Common bulbs include:
|A||Standard household bulb|
|BR||Bulge Reflector (replicate style of traditional halogen broad-beam bulbs)|
|C||Night light, holiday string bulb or candelabra bulb|
|G||Globe bulb (common in bathroom vanity lighting)|
|MR||Multifaceted Reflector (common in track lighting)|
|PR||Parabolic Reflector (spotlights and flood lights)|
Some bulbs, such as ALR37mm and ALR56mm do not follow the rules. First they have 3 letters, not 2, and second, they use metric diameters.
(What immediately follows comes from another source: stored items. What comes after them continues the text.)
Lemma uvmcopy_post To vs s l T sz :
  vm_inv s l T new -> beside old To vs s l T -> 0 <= sz <= MAXVA -> PGROUNDUP sz = Z.of_nat (length vs) * PGSIZE ->
  Forall (fun v => PTE_FLAGS v <> PTE_V) vs ->
  (forall p, vpage p -> p < PGROUNDUP sz -> pt_get (km_mem s) T p = None) ->
  exists r s' l' T', uvmcopy old new sz c s = Ok r c s' /\ vm_inv s' l' T' new /\ beside old To vs s' l' T' /\
    (forall a, outside T l a -> rd (km_mem s') a = rd (km_mem s) a) /\
    ((r = 0 /\ exists xs, copying To vs s l T s' l' T' xs /\ length xs = length vs) \/
     (r = -1 /\ forall p, vpage p -> pt_get (km_mem s') T' p = pt_get (km_mem s) T p)).
Proof.
  intros Hi Hb Hsz Hup Hfl Hnone. pose proof (PGROUNDUP_max sz Hsz) as Hmax.
  assert (copying To vs s l T s l T []) as H0.
  { split; try done; [by apply vm_ext_refl|constructor|simpl; lia]. }
  destruct (uvmcopy_loop_ok (length vs) (Z.to_nat (sz / PGSIZE + 1)) To vs s l T s l T [] sz)
    as (r & s1 & l1 & T1 & xs & Hr & Hcp & Hres); [done|done| |done..|].
  { assert (PGROUNDUP sz < sz + PGSIZE) by (apply PGROUNDUP_bounds; rewrite MAXVA_eq in *; unfold PGSIZE; lia).
    pose proof (Z.div_mod sz PGSIZE). pose proof (Z.mod_pos_bound sz PGSIZE). unfold PGSIZE in *. lia. }
  pose proof (copying_inv _ _ _ _ _ _ _ _ _ Hcp) as Hi1.
  unfold uvmcopy. change 0 with (Z.of_nat (length (@nil Z)) * PGSIZE) at 2. rewrite (bind_ok _ _ _ _ _ _ _ Hr).
  destruct Hres as [[-> Hlen]| ->].
  - exists 0, s1, l1, T1. split_and!; [done|done|by eapply cp_beside|by eapply ve_frame, cp_ext|left; eauto].
  - pose proof (cp_len _ _ _ _ _ _ _ _ _ Hcp) as Hle.
    destruct (uvmcopy_undo To vs s l T s1 l1 T1 xs) as (s2 & Hu & Hi2 & Hb2 & Hf2 & Hg2); auto;
      [unfold PGSIZE in *; lia|intros p Hp ?; apply Hnone; [done|unfold PGSIZE in *; lia]|].
    rewrite Z.div_mul by done. rewrite (bind_ok _ _ _ _ _ _ _ Hu).
    exists (-1), s2, (rev xs ++ l1), T1. split_and!; auto.
Qed.

Lemma beside_reads To vs s s' l l' T T' va :
  beside old To vs s l T -> beside old To vs s' l' T' ->
  (forall x a, page_of To vs x -> in_page x a -> rd (km_mem s') a = rd (km_mem s) a) ->
  0 <= va < Z.of_nat (length vs) * PGSIZE -> ubyte (km_mem s') To va = ubyte (km_mem s) To va.
Proof.
  intros Hb Hb' Hfr Hva. unfold ubyte, uaddr, upage.
  rewrite (pt_get_ext (km_mem s) (km_mem s')) by (intros p t a Hp; apply Hfr; left; eauto).
  destruct (page_index va (length vs) Hva) as (k & Edn & Hk). pose proof (PGROUNDDOWN_bounds va).
  destruct (lookup_lt_is_Some_2 vs k Hk) as [v Hv].
  pose proof (bs_mapped _ _ _ _ _ _ Hb k v Hv) as Go. rewrite Z.add_0_l, <- Edn in Go. rewrite Go.
  case_match; [|done]. case_match; [|done]. simpl. f_equal. apply (Hfr (PTE2PA v)); [|unfold in_page; lia].
  right. apply list_elem_of_fmap_2. by eapply list_elem_of_lookup_2.
Qed.

(** C17: [uvmcopy] gives the child fresh pages, not shared with the parent or with
    each other, mapped with the parent's permissions, that read as the
    parent's memory; or it returns -1 and no mapping of the child is left.
    Either way the parent keeps its mappings and its memory, and no byte
    outside the child's table and the free pages changes. *)
Theorem uvmcopy_spec To vs s l T sz :
  vm_inv s l T new -> beside old To vs s l T -> 0 <= sz <= MAXVA -> PGROUNDUP sz = Z.of_nat (length vs) * PGSIZE ->
  Forall (fun v => PTE_FLAGS v <> PTE_V) vs ->
  (forall p, vpage p -> p < PGROUNDUP sz -> pt_get (km_mem s) T p = None) ->
  exists r s' l' T', uvmcopy old new sz c s = Ok r c s' /\
    vm_inv s' l' T' new /\ vm_inv s' l' To old /\
    (forall a, outside T l a -> rd (km_mem s') a = rd (km_mem s) a) /\
    (forall va, 0 <= va < sz -> ubyte (km_mem s') To va = ubyte (km_mem s) To va) /\
    ((r = 0 /\
      (exists xs, length xs = length vs /\ NoDup xs /\
         Forall (fun x => x ∈ l /\ frame_ok s' l' T' x) xs /\ mapped (km_mem s') T' 0 (copies xs vs)) /\
      (forall va, 0 <= va < sz -> ubyte (km_mem s') T' va = ubyte (km_mem s) To va) /\
      (forall p, vpage p -> PGROUNDUP sz <= p -> pt_get (km_mem s') T' p = pt_get (km_mem s) T p)) \/
     (r = -1 /\ forall p, vpage p -> pt_get (km_mem s') T' p = pt_get (km_mem s) T p)).
Proof.
  intros Hi Hb Hsz Hup Hfl Hnone.
  destruct (uvmcopy_post To vs s l T sz Hi Hb Hsz Hup Hfl Hnone) as (r & s' & l' & T' & Hr & Hi' & Hb' & Hfr & Hres).
  assert (sz <= Z.of_nat (length vs) * PGSIZE) as Hle.
  { rewrite <- Hup. apply PGROUNDUP_bounds. rewrite MAXVA_eq in *. unfold PGSIZE. lia. }
  assert (forall va, 0 <= va < sz -> ubyte (km_mem s') To va = ubyte (km_mem s) To va) as Hpar.
  { intros va Hva. eapply beside_reads; [done|done| |lia]. intros x a Hx Ha. apply Hfr.
    eapply frame_outside; [done| |done]. by eapply beside_page. }
  exists r, s', l', T'. split_and!; [done|done|by eapply beside_inv|done|done|].
  destruct Hres as [[-> (xs & Hcp & Hlen)]|[-> Hg]]; [left|right]; [|done].
  pose proof (PGROUNDUP_max sz Hsz) as Hmax. split_and!; [done|destruct Hcp; eauto 10| |].
  - intros va Hva. rewrite <- Hpar by done. eapply copying_reads; [done|done|lia|lia].
  - destruct Hcp as [_ _ _ _ _ _ _ C8]. intros p Hp Hle'. apply C8; [done|]. rewrite Hlen. lia.
Qed.

(** ** Isolation *)

Lemma copying_upage To vs s0 l0 T0 s l T xs va pa :
  copying To vs s0 l0 T0 s l T xs -> length xs = length vs -> 
  (forall va, 0 <= va -> upage (km_mem s0) T0 va = None) -> 0 <= va -> upage (km_mem s) T va = Some pa ->
  exists k, PGROUNDDOWN va = Z.of_nat k * PGSIZE /\ xs !! k = Some pa.
Proof.
  intros Hcp Hlen Hnone Hva Hu. pose proof (copying_inv _ _ _ _ _ _ _ _ _ Hcp) as Hi.
  destruct Hcp as [C1 C2 C3 C4 C5 C6 C7 C8]. pose proof (vm_inv_end _ _ _ _ Hi) as He.
  destruct (Z.lt_ge_cases va (Z.of_nat (length vs) * PGSIZE)) as [Hlt|Hge].
  - destruct (page_index va (length vs)) as (k & Edn & Hk); [lia|]. exists k. split; [done|].
    destruct (lookup_lt_is_Some_2 vs k Hk) as [v Hv]. destruct (lookup_lt_is_Some_2 xs k) as [x Hx]; [lia|].
    assert (copies xs vs !! k = Some (copy_pte x v)) as Hcv by (apply lookup_zip_with_Some; eauto).
    pose proof (C6 k _ Hcv) as Gn. rewrite Z.add_0_l, <- Edn in Gn.
    pose proof (mapped_valid _ _ _ _ (bs_mapped _ _ _ _ _ _ C2)) as Hval.
    eapply Forall_lookup_1 in Hval; [|done]. eapply Forall_lookup_1 in C4 as [_ Hfx]; [|done].
    destruct (copy_pte_decode _ x v He (proj1 Hfx) Hval) as [Ex _].
    unfold upage in Hu. rewrite Gn, Ex in Hu. repeat case_match; simplify_eq. done.
  - destruct (upage_some _ _ _ _ Hu) as [_ Hm]. specialize (Hnone va Hva).
    assert (vpage (PGROUNDDOWN va)) as Hp.
    { split; [apply PGROUNDDOWN_aligned|]. pose proof (PGROUNDDOWN_bounds va). rewrite MAXVA_eq in *.
      pose proof (PGROUNDDOWN_ge 0 va eq_refl Hva). lia. }
    unfold upage in *. rewrite C8 in Hu; [congruence|done|].
    rewrite Hlen. apply PGROUNDDOWN_ge; [|done]. unfold page_aligned. by rewrite Z.mod_mul.
Qed.

Lemma copying_uspace To vs s0 l0 T0 s l T xs :
  copying To vs s0 l0 T0 s l T xs -> length xs = length vs ->
  (forall va, 0 <= va -> upage (km_mem s0) T0 va = None) -> uspace_ok s l T.
Proof.
  intros Hcp Hlen Hnone. split.
  - intros va pa Hva Hu. destruct (copying_upage _ _ _ _ _ _ _ _ _ _ _ Hcp Hlen Hnone Hva Hu) as (k & _ & Hk).
    destruct Hcp as [_ _ _ C4 _ _ _ _]. eapply Forall_lookup_1 in C4; [|done]. apply C4.
  - intros va va' pa Hva Hva' Hu Hu'.
    destruct (copying_upage _ _ _ _ _ _ _ _ _ _ _ Hcp Hlen Hnone Hva Hu) as (k & -> & Hk).
    destruct (copying_upage _ _ _ _ _ _ _ _ _ _ _ Hcp Hlen Hnone Hva' Hu') as (k' & -> & Hk').
    destruct Hcp as [_ _ C3 _ _ _ _ _]. by rewrite (NoDup_lookup xs k k' pa C3 Hk Hk').
Qed.

(** C18: After a successful [uvmcopy] into an address space without user pages,
    whatever is written to the child's memory the parent's memory reads as
    before. *)
Theorem fork_isolation To vs s l T sz s1 dst src :
  vm_inv s l T new -> beside old To vs s l T -> 0 <= sz <= MAXVA -> PGROUNDUP sz = Z.of_nat (length vs) * PGSIZE ->
  Forall (fun v => PTE_FLAGS v <> PTE_V) vs ->
  (forall p, vpage p -> p < PGROUNDUP sz -> pt_get (km_mem s) T p = None) ->
  (forall va, 0 <= va -> upage (km_mem s) T va = None) ->
  uvmcopy old new sz c s = Ok 0 c s1 -> 0 <= dst -> Forall is_byte src ->
  exists r s2, copyout new dst src (Z.of_nat (length src)) c s1 = Ok r c s2 /\
    forall va, 0 <= va < sz -> ubyte (km_mem s2) To va = ubyte (km_mem s) To va.
Proof.
  intros Hi Hb Hsz Hup Hfl Hnone Hnou Hrun Hdst Hsrc.
  destruct (uvmcopy_post To vs s l T sz Hi Hb Hsz Hup Hfl Hnone) as (r & s1' & l1 & T1 & Hr & Hi1 & Hb1 & Hfr & Hres).
  rewrite Hrun in Hr. simplify_eq. destruct Hres as [[_ (xs & Hcp & Hlen)]|[? _]]; [|done].
  destruct (copyout_loop_ok new c (length src) s1' l1 T1 dst src) as (r & s2 & k & Hco & Hi2 & He2 & _ & Hfr2 & _);
    [done|by eapply copying_uspace|done..|].
  exists r, s2. split; [unfold copyout; by rewrite Nat2Z.id|]. intros va Hva.
  assert (sz <= Z.of_nat (length vs) * PGSIZE) as Hle.
  { rewrite <- Hup. apply PGROUNDUP_bounds. rewrite MAXVA_eq in *. unfold PGSIZE. lia. }
  assert (forall x a, page_of To vs x -> in_page x a -> rd (km_mem s2) a = rd (km_mem s1') a) as Hpg.
  { intros x a Hx Ha. apply Hfr2. intros va' pa Hva' Hu Hpa.
    destruct (copying_upage _ _ _ _ _ _ _ _ _ _ _ Hcp Hlen Hnou Hva' Hu) as (k' & _ & Hk').
    destruct Hcp as [_ _ _ C4 _ _ _ _]. eapply Forall_lookup_1 in C4 as [Hin [[Hal _] _]]; [|done].
    destruct (beside_page _ _ _ _ _ _ Hb Hx) as ([Hax _] & Hxl & _).
    eapply (page_disjoint x pa a); auto. congruence. }
  assert (beside old To vs s2 l1 T1) as Hb2.
  { eapply (beside_keep _ _ s1' s2 l1 l1 T1 T1); auto. intros x Hx. eapply frame_ok_end; [done|]. by eapply beside_page. }
  rewrite (beside_reads To vs s1' s2 l1 l1 T1 T1) by (done || lia).
  eapply beside_reads; [done|done| |lia]. intros x a Hx Ha. apply Hfr.
  eapply frame_outside; [done| |done]. by eapply beside_page.
Qed.

End fork.

(** ** Freeing an address space *)

(** No entry below the table at path [p] maps a page: the entries point to
    the tables of the next level or are invalid. *)
Definition cleared (m : memory) (T : tree) (p : list Z) : Prop :=
  forall q t i, T !! (p ++ q) = Some t -> 0 <= i < 512 ->
    match T !! (p ++ q ++ [i]) with
    | Some u => pte_at m t i = Z.lor (PA2PTE u) PTE_V
    | None => pte_has (pte_at m t i) PTE_V = false
    end.

(** The page [x] holds the table at [p] or one below it. *)
Definition below (T : tree) (p : list Z) (x : Z) : Prop := exists q, T !! (p ++ q) = Some x.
Also, mini and globe holiday lights tend to be sold by the metric diameter, in millimeters. An M5 is a "mini" tube with a 5 mm diameter (about 1/5 of an inch.) A G12mm is a "globe" with a 12 mm diameter (just under 1/2 inch.) A G25mm is a "globe" with a 25mm diameter (about an inch.)
At EnvironmentalLights.com, the diameter is in eighths of an inch, unless it says mm, as in the ALR37mm example. Typically, the wattage goes in front of the bulb shape, so our 50PAR30L is a 50 Watt PAR 30 long neck.